After locating the line that contains "#[export] Instance option_watch_laws" in the data below, set down exactly that line and each one after it through the line that contains "[set_channel] fails on", and nothing more.

(Stored data)
-- -- --
(* ===== verification/Platform.v ===== *)
(** * Platform: what the crates take from outside the repository

    - [FoaConfig]: the build-time configuration of [foa] (foa_config.yml, read
      through [esp_config_int!] in foa/src/lib.rs).
    - [Hal]: the opaque parameter and error types of [esp_wifi_hal].
    - [Channel], [ChannelLaws]: the bounded FIFO channel of [embassy_sync], by
      its documented contract; [Signal], [SignalLaws]: its one-value signal;
      [Watch], [WatchLaws]: its broadcast cell.

    The components are proved against the interfaces; [list_chan],
    [option_signal] and [option_watch] show that the laws can hold and let the
    examples compute. *)
From S2P Require Import Prelude.

(** ** Build configuration *)

(** Every option carries the [positive_integer] validator of foa_config.yml. *)
Class FoaConfig : Type := {
  RX_BUFFER_COUNT : nat;
  RX_QUEUE_LEN : nat;
  TX_BUFFER_COUNT : nat;
  RX_BUFFER_COUNT_pos : 0 < RX_BUFFER_COUNT;
  RX_QUEUE_LEN_pos : 0 < RX_QUEUE_LEN;
  TX_BUFFER_COUNT_pos : 0 < TX_BUFFER_COUNT;
}.

(** The size of a [TxBuffer]. *)
Definition TX_BUFFER_SIZE : nat := 1600.

(** The defaults of foa_config.yml. *)
Program Definition default_config : FoaConfig :=
  {| RX_BUFFER_COUNT := 8; RX_QUEUE_LEN := 2; TX_BUFFER_COUNT := 8 |}.
Solve All Obligations with (simpl; lia).

(** A configuration with three TX buffers, not a power of two. *)
Program Definition small_config : FoaConfig :=
  {| RX_BUFFER_COUNT := 2; RX_QUEUE_LEN := 2; TX_BUFFER_COUNT := 3 |}.
Solve All Obligations with (simpl; lia).

(** ** Types of the Wi-Fi driver *)

Class Hal : Type := {
  TxPlcpParameters : Type;
  TxMacParameters : Type;
  TxPhyRate : Type;
  TxError : Type;
}.

Definition unit_hal : Hal :=
  {| TxPlcpParameters := unit; TxMacParameters := unit; TxPhyRate := unit;
     TxError := unit |}.

(** ** [embassy_sync::channel::Channel] *)

Class Channel (Ch : Type -> Type) : Type := {
  ch_new : forall {T}, nat -> Ch T;
  (** [None] is [TrySendError::Full]. *)
  ch_try_send : forall {T}, Ch T -> T -> option (Ch T);
  (** [None] is [TryReceiveError::Empty], on which [receive] stays pending. *)
  ch_try_receive : forall {T}, Ch T -> option (T * Ch T);
  ch_clear : forall {T}, Ch T -> Ch T;
  ch_len : forall {T}, Ch T -> nat;
}.

Class ChannelLaws (Ch : Type -> Type) `{Channel Ch} : Type := {
  ch_contents : forall {T}, Ch T -> list T;
  ch_capacity : forall {T}, Ch T -> nat;
  ch_new_contents : forall T n, ch_contents (ch_new (T := T) n) = [];
  ch_new_capacity : forall T n, ch_capacity (ch_new (T := T) n) = n;
  ch_try_send_full : forall T (c : Ch T) x,
    ch_try_send c x = None <-> ch_capacity c <= length (ch_contents c);
  ch_try_send_contents : forall T (c : Ch T) x c',
    ch_try_send c x = Some c' -> ch_contents c' = ch_contents c ++ [x];
  ch_try_send_capacity : forall T (c : Ch T) x c',
    ch_try_send c x = Some c' -> ch_capacity c' = ch_capacity c;
  ch_try_receive_empty : forall T (c : Ch T),
    ch_try_receive c = None <-> ch_contents c = [];
  ch_try_receive_contents : forall T (c : Ch T) x c',
    ch_try_receive c = Some (x, c') -> ch_contents c = x :: ch_contents c';
  ch_try_receive_capacity : forall T (c : Ch T) x c',
    ch_try_receive c = Some (x, c') -> ch_capacity c' = ch_capacity c;
  ch_clear_contents : forall T (c : Ch T), ch_contents (ch_clear c) = [];
  ch_clear_capacity : forall T (c : Ch T),
    ch_capacity (ch_clear c) = ch_capacity c;
  ch_len_contents : forall T (c : Ch T), ch_len c = length (ch_contents c);
}.

#[export] Hint Rewrite @ch_new_contents @ch_new_capacity @ch_clear_contents
  @ch_clear_capacity @ch_len_contents : foa.

Section ChannelFacts.
Context {Ch : Type -> Type} `{ChannelLaws Ch} {T : Type}.
Implicit Types (c : Ch T) (x : T).

Lemma ch_try_send_room c x :
  length (ch_contents c) < ch_capacity c ->
  exists c', ch_try_send c x = Some c' /\
    ch_contents c' = ch_contents c ++ [x] /\ ch_capacity c' = ch_capacity c.
Proof.
  intros Hroom. destruct (ch_try_send c x) as [c'|] eqn:Hs.
  - exists c'. split; [done|].
    split; [by apply ch_try_send_contents | by eapply ch_try_send_capacity].
  - apply ch_try_send_full in Hs. lia.
Qed.

Lemma ch_try_receive_cons c x l :
  ch_contents c = x :: l ->
  exists c', ch_try_receive c = Some (x, c') /\
    ch_contents c' = l /\ ch_capacity c' = ch_capacity c.
Proof.
  intros Hc. destruct (ch_try_receive c) as [[y c']|] eqn:Hr.
  - pose proof (ch_try_receive_contents _ _ _ _ Hr).
    pose proof (ch_try_receive_capacity _ _ _ _ Hr).
    exists c'. split; [|split]; congruence.
  - apply ch_try_receive_empty in Hr. congruence.
Qed.
End ChannelFacts.

(** The channel as a list and its depth. *)
Record list_chan (T : Type) : Type :=
  ListChan { lc_items : list T; lc_depth : nat }.
Arguments ListChan {T} _ _.
Arguments lc_items {T} _.
Arguments lc_depth {T} _.

#[export] Instance list_chan_channel : Channel list_chan := {
  ch_new := fun T n => ListChan [] n;
  ch_try_send := fun T c x =>
    if decide (length (lc_items c) < lc_depth c)
    then Some (ListChan (lc_items c ++ [x]) (lc_depth c)) else None;
  ch_try_receive := fun T c =>
    match lc_items c with
    | [] => None
    | x :: l => Some (x, ListChan l (lc_depth c))
    end;
  ch_clear := fun T c => ListChan [] (lc_depth c);
  ch_len := fun T c => length (lc_items c);
}.

#[export] Program Instance list_chan_laws : ChannelLaws list_chan := {
  ch_contents := @lc_items;
  ch_capacity := @lc_depth;
}.
Solve All Obligations with
  (intros; simpl in *; repeat case_decide; repeat case_match; simplify_eq/=;
   (done || (split; (done || lia)) || naive_solver lia)).

(** ** [embassy_sync::signal::Signal]: at most one unconsumed value *)

Class Signal (Sg : Type -> Type) : Type := {
  sg_new : forall {T}, Sg T;
  sg_signal : forall {T}, T -> Sg T -> Sg T;
  sg_reset : forall {T}, Sg T -> Sg T;
  (** The poll of [wait]: ready with the value, which it consumes. *)
  sg_wait : forall {T}, Sg T -> option (T * Sg T);
}.

Class SignalLaws (Sg : Type -> Type) `{Signal Sg} : Type := {
  sg_value : forall {T}, Sg T -> option T;
  sg_new_value : forall T, sg_value (sg_new (T := T)) = None;
  sg_signal_value : forall T (x : T) s, sg_value (sg_signal x s) = Some x;
  sg_reset_value : forall T (s : Sg T), sg_value (sg_reset s) = None;
  sg_wait_None : forall T (s : Sg T), sg_wait s = None <-> sg_value s = None;
  sg_wait_Some : forall T (s : Sg T) x s',
    sg_wait s = Some (x, s') -> sg_value s = Some x /\ sg_value s' = None;
}.

#[export] Hint Rewrite @sg_new_value @sg_signal_value @sg_reset_value : foa.

Lemma sg_wait_ready {Sg} `{SignalLaws Sg} {T} (s : Sg T) x :
  sg_value s = Some x ->
  exists s', sg_wait s = Some (x, s') /\ sg_value s' = None.
Proof.
  intros Hv. destruct (sg_wait s) as [[y s']|] eqn:Hw.
  - destruct (sg_wait_Some _ _ _ _ Hw). exists s'. split; congruence.
  - apply sg_wait_None in Hw. congruence.
Qed.

#[export] Instance option_signal : Signal option := {
  sg_new := @None;
  sg_signal := fun T x _ => Some x;
  sg_reset := fun T _ => None;
  sg_wait := fun T s => match s with Some x => Some (x, None) | None => None end;
}.

#[export] Program Instance option_signal_laws : SignalLaws option := {
  sg_value := fun T s => s;
}.
Solve All Obligations with (intros; simpl in *; repeat case_match; naive_solver).

(** ** [embassy_sync::watch::Watch]: the last value sent, kept for ever

    A receiver's [get] is ready as soon as a value was ever sent and does not
    consume it. *)

Class Watch (W : Type -> Type) : Type := {
  wt_new : forall {T}, W T;
  wt_send : forall {T}, T -> W T -> W T;
  wt_get : forall {T}, W T -> option T;
}.

Class WatchLaws (W : Type -> Type) `{Watch W} : Prop := {
  wt_get_new : forall T, wt_get (wt_new (T := T)) = None;
  wt_get_send : forall T (x : T) w, wt_get (wt_send x w) = Some x;
}.

#[export] Hint Rewrite @wt_get_new @wt_get_send : foa.

#[export] Instance option_watch : Watch option := {
  wt_new := @None;
  wt_send := fun T x _ => Some x;
  wt_get := fun T w => w;
}.

#[export] Instance option_watch_laws : WatchLaws option.
Proof. split; done. Qed.

(** ** The radio: [esp_wifi_hal::ChannelController]

    [INTERFACE_COUNT] is the driver's number of virtual interfaces.
    [set_channel] fails on an invalid channel and otherwise tunes the radio. *)

Class Radio : Type := {
  INTERFACE_COUNT : nat;
  ChannelController : Type;
  set_channel : ChannelController -> Z -> option ChannelController;
}.

Class RadioLaws `{Radio} : Type := {
  valid_channel : Z -> bool;
  current_channel : ChannelController -> option Z;
  set_channel_valid : forall c ch,
    valid_channel ch = true ->
    exists c', set_channel c ch = Some c' /\ current_channel c' = Some ch;
  set_channel_invalid : forall c ch, valid_channel ch = false -> set_channel c ch = None;
}.

(** The 2.4 GHz radio with its fourteen channels and four interfaces. *)
#[export] Instance wifi_radio : Radio := {
  INTERFACE_COUNT := 4;
  ChannelController := option Z;
  set_channel := fun _ ch => if decide (1 <= ch <= 14)%Z then Some (Some ch) else None;
}.

#[export] Program Instance wifi_radio_laws : RadioLaws := {
  valid_channel := fun ch => bool_decide (1 <= ch <= 14)%Z;
  current_channel := fun c => c;
}.
Next Obligation.
  intros c ch Hv%bool_decide_eq_true. eexists. simpl. by rewrite decide_True.
Qed.
Next Obligation.
  intros c ch Hv%bool_decide_eq_false. simpl. by rewrite decide_False.
Qed.

Lemma wifi_interface : 0 < INTERFACE_COUNT (Radio := wifi_radio).
Proof. simpl. lia. Qed.

(** The radio before it is first tuned. *)
Definition radio_off : @ChannelController wifi_radio := @None Z.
-- -- --
§ **SOLVED EXERCISE**
#[export] Instance option_watch_laws : WatchLaws option.
Proof. split; done. Qed.

(** ** The radio: [esp_wifi_hal::ChannelController]

    [INTERFACE_COUNT] is the driver's number of virtual interfaces.
    [set_channel] fails on an invalid channel and otherwise tunes the radio. *)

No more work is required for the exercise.